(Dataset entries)

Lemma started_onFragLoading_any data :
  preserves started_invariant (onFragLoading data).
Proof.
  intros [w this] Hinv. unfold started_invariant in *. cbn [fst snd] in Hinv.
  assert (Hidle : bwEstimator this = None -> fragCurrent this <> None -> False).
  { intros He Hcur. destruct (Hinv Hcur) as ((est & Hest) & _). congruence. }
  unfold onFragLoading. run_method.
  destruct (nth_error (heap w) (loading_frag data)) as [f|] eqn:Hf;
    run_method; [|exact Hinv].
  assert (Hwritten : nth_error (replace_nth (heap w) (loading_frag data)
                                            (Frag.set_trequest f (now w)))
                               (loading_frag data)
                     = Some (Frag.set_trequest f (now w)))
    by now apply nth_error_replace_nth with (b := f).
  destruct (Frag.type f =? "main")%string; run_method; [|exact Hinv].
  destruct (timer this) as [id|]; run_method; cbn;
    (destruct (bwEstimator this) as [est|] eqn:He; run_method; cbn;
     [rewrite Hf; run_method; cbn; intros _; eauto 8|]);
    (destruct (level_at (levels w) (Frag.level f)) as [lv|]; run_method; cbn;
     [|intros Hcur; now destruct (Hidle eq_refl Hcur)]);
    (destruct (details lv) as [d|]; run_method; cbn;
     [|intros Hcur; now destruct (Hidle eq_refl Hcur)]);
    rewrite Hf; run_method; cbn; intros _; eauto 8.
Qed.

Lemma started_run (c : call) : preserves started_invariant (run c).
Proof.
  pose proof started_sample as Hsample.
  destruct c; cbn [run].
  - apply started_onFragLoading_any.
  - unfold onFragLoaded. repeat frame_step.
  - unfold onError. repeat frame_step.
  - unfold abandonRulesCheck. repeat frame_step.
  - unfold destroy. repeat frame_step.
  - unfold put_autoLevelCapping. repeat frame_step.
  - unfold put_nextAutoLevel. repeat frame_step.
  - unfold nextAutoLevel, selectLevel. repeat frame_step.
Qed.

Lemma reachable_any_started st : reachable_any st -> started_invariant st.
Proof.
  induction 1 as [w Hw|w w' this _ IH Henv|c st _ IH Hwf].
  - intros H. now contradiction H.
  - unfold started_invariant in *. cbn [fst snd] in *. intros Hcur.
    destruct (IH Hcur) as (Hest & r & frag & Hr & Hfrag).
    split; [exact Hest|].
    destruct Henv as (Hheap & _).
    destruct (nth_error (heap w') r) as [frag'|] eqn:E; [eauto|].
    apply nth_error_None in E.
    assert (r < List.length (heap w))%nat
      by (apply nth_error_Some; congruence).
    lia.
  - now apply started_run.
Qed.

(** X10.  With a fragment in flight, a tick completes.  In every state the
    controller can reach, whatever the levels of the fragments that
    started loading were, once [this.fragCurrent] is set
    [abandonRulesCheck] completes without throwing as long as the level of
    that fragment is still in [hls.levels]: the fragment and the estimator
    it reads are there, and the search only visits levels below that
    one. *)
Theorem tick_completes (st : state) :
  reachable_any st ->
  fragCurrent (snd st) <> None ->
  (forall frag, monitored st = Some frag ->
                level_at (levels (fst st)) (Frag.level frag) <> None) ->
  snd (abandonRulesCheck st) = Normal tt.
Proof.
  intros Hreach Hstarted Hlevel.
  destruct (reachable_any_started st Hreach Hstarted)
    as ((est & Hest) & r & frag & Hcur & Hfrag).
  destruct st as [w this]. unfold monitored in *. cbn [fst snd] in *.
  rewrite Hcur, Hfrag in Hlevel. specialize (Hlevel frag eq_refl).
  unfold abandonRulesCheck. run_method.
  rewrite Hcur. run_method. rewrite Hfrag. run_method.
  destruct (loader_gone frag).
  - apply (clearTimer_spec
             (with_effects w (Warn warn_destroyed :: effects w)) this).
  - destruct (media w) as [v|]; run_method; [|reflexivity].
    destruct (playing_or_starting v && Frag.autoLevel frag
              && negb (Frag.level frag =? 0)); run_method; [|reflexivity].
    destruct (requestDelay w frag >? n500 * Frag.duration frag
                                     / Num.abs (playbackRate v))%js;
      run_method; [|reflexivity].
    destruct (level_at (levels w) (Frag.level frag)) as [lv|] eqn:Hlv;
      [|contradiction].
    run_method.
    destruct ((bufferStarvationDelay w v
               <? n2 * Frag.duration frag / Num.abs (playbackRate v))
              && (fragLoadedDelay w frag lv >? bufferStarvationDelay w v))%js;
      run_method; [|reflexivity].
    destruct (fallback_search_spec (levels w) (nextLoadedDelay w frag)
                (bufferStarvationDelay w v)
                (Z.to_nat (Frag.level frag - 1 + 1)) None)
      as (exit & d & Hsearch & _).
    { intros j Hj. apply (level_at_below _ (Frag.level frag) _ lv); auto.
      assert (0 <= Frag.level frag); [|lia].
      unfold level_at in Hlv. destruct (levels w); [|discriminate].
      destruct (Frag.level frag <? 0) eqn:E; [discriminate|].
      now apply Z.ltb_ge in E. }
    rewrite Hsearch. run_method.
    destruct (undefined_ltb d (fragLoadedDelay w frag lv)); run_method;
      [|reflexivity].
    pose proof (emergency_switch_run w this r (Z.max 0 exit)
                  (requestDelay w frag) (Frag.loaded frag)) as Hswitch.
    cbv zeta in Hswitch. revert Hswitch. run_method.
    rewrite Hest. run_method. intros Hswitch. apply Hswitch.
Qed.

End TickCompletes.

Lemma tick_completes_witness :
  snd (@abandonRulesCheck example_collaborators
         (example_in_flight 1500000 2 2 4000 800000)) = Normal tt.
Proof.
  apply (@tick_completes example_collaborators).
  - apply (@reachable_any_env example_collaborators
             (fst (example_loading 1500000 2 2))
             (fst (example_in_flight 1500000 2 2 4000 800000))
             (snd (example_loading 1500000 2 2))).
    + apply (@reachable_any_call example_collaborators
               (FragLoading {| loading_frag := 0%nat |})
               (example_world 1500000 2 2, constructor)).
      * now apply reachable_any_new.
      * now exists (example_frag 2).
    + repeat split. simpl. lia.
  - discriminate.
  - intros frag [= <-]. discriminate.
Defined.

> WHAT NEEDS TO BE DONE: Every entry needs to be written out again, exactly as given.

> YOUR SOLUTION:
Lemma started_onFragLoading_any data :
  preserves started_invariant (onFragLoading data).
Proof.
  intros [w this] Hinv. unfold started_invariant in *. cbn [fst snd] in Hinv.
  assert (Hidle : bwEstimator this = None -> fragCurrent this <> None -> False).
  { intros He Hcur. destruct (Hinv Hcur) as ((est & Hest) & _). congruence. }
  unfold onFragLoading. run_method.
  destruct (nth_error (heap w) (loading_frag data)) as [f|] eqn:Hf;
    run_method; [|exact Hinv].
  assert (Hwritten : nth_error (replace_nth (heap w) (loading_frag data)
                                            (Frag.set_trequest f (now w)))
                               (loading_frag data)
                     = Some (Frag.set_trequest f (now w)))
    by now apply nth_error_replace_nth with (b := f).
  destruct (Frag.type f =? "main")%string; run_method; [|exact Hinv].
  destruct (timer this) as [id|]; run_method; cbn;
    (destruct (bwEstimator this) as [est|] eqn:He; run_method; cbn;
     [rewrite Hf; run_method; cbn; intros _; eauto 8|]);
    (destruct (level_at (levels w) (Frag.level f)) as [lv|]; run_method; cbn;
     [|intros Hcur; now destruct (Hidle eq_refl Hcur)]);
    (destruct (details lv) as [d|]; run_method; cbn;
     [|intros Hcur; now destruct (Hidle eq_refl Hcur)]);
    rewrite Hf; run_method; cbn; intros _; eauto 8.
Qed.

Lemma started_run (c : call) : preserves started_invariant (run c).
Proof.
  pose proof started_sample as Hsample.
  destruct c; cbn [run].
  - apply started_onFragLoading_any.
  - unfold onFragLoaded. repeat frame_step.
  - unfold onError. repeat frame_step.
  - unfold abandonRulesCheck. repeat frame_step.
  - unfold destroy. repeat frame_step.
  - unfold put_autoLevelCapping. repeat frame_step.
  - unfold put_nextAutoLevel. repeat frame_step.
  - unfold nextAutoLevel, selectLevel. repeat frame_step.
Qed.

Lemma reachable_any_started st : reachable_any st -> started_invariant st.
Proof.
  induction 1 as [w Hw|w w' this _ IH Henv|c st _ IH Hwf].
  - intros H. now contradiction H.
  - unfold started_invariant in *. cbn [fst snd] in *. intros Hcur.
    destruct (IH Hcur) as (Hest & r & frag & Hr & Hfrag).
    split; [exact Hest|].
    destruct Henv as (Hheap & _).
    destruct (nth_error (heap w') r) as [frag'|] eqn:E; [eauto|].
    apply nth_error_None in E.
    assert (r < List.length (heap w))%nat
      by (apply nth_error_Some; congruence).
    lia.
  - now apply started_run.
Qed.

(** X10.  With a fragment in flight, a tick completes.  In every state the
    controller can reach, whatever the levels of the fragments that
    started loading were, once [this.fragCurrent] is set
    [abandonRulesCheck] completes without throwing as long as the level of
    that fragment is still in [hls.levels]: the fragment and the estimator
    it reads are there, and the search only visits levels below that
    one. *)
Theorem tick_completes (st : state) :
  reachable_any st ->
  fragCurrent (snd st) <> None ->
  (forall frag, monitored st = Some frag ->
                level_at (levels (fst st)) (Frag.level frag) <> None) ->
  snd (abandonRulesCheck st) = Normal tt.
Proof.
  intros Hreach Hstarted Hlevel.
  destruct (reachable_any_started st Hreach Hstarted)
    as ((est & Hest) & r & frag & Hcur & Hfrag).
  destruct st as [w this]. unfold monitored in *. cbn [fst snd] in *.
  rewrite Hcur, Hfrag in Hlevel. specialize (Hlevel frag eq_refl).
  unfold abandonRulesCheck. run_method.
  rewrite Hcur. run_method. rewrite Hfrag. run_method.
  destruct (loader_gone frag).
  - apply (clearTimer_spec
             (with_effects w (Warn warn_destroyed :: effects w)) this).
  - destruct (media w) as [v|]; run_method; [|reflexivity].
    destruct (playing_or_starting v && Frag.autoLevel frag
              && negb (Frag.level frag =? 0)); run_method; [|reflexivity].
    destruct (requestDelay w frag >? n500 * Frag.duration frag
                                     / Num.abs (playbackRate v))%js;
      run_method; [|reflexivity].
    destruct (level_at (levels w) (Frag.level frag)) as [lv|] eqn:Hlv;
      [|contradiction].
    run_method.
    destruct ((bufferStarvationDelay w v
               <? n2 * Frag.duration frag / Num.abs (playbackRate v))
              && (fragLoadedDelay w frag lv >? bufferStarvationDelay w v))%js;
      run_method; [|reflexivity].
    destruct (fallback_search_spec (levels w) (nextLoadedDelay w frag)
                (bufferStarvationDelay w v)
                (Z.to_nat (Frag.level frag - 1 + 1)) None)
      as (exit & d & Hsearch & _).
    { intros j Hj. apply (level_at_below _ (Frag.level frag) _ lv); auto.
      assert (0 <= Frag.level frag); [|lia].
      unfold level_at in Hlv. destruct (levels w); [|discriminate].
      destruct (Frag.level frag <? 0) eqn:E; [discriminate|].
      now apply Z.ltb_ge in E. }
    rewrite Hsearch. run_method.
    destruct (undefined_ltb d (fragLoadedDelay w frag lv)); run_method;
      [|reflexivity].
    pose proof (emergency_switch_run w this r (Z.max 0 exit)
                  (requestDelay w frag) (Frag.loaded frag)) as Hswitch.
    cbv zeta in Hswitch. revert Hswitch. run_method.
    rewrite Hest. run_method. intros Hswitch. apply Hswitch.
Qed.

End TickCompletes.

Lemma tick_completes_witness :
  snd (@abandonRulesCheck example_collaborators
         (example_in_flight 1500000 2 2 4000 800000)) = Normal tt.
Proof.
  apply (@tick_completes example_collaborators).
  - apply (@reachable_any_env example_collaborators
             (fst (example_loading 1500000 2 2))
             (fst (example_in_flight 1500000 2 2 4000 800000))
             (snd (example_loading 1500000 2 2))).
    + apply (@reachable_any_call example_collaborators
               (FragLoading {| loading_frag := 0%nat |})
               (example_world 1500000 2 2, constructor)).
      * now apply reachable_any_new.
      * now exists (example_frag 2).
    + repeat split. simpl. lia.
  - discriminate.
  - intros frag [= <-]. discriminate.
Defined.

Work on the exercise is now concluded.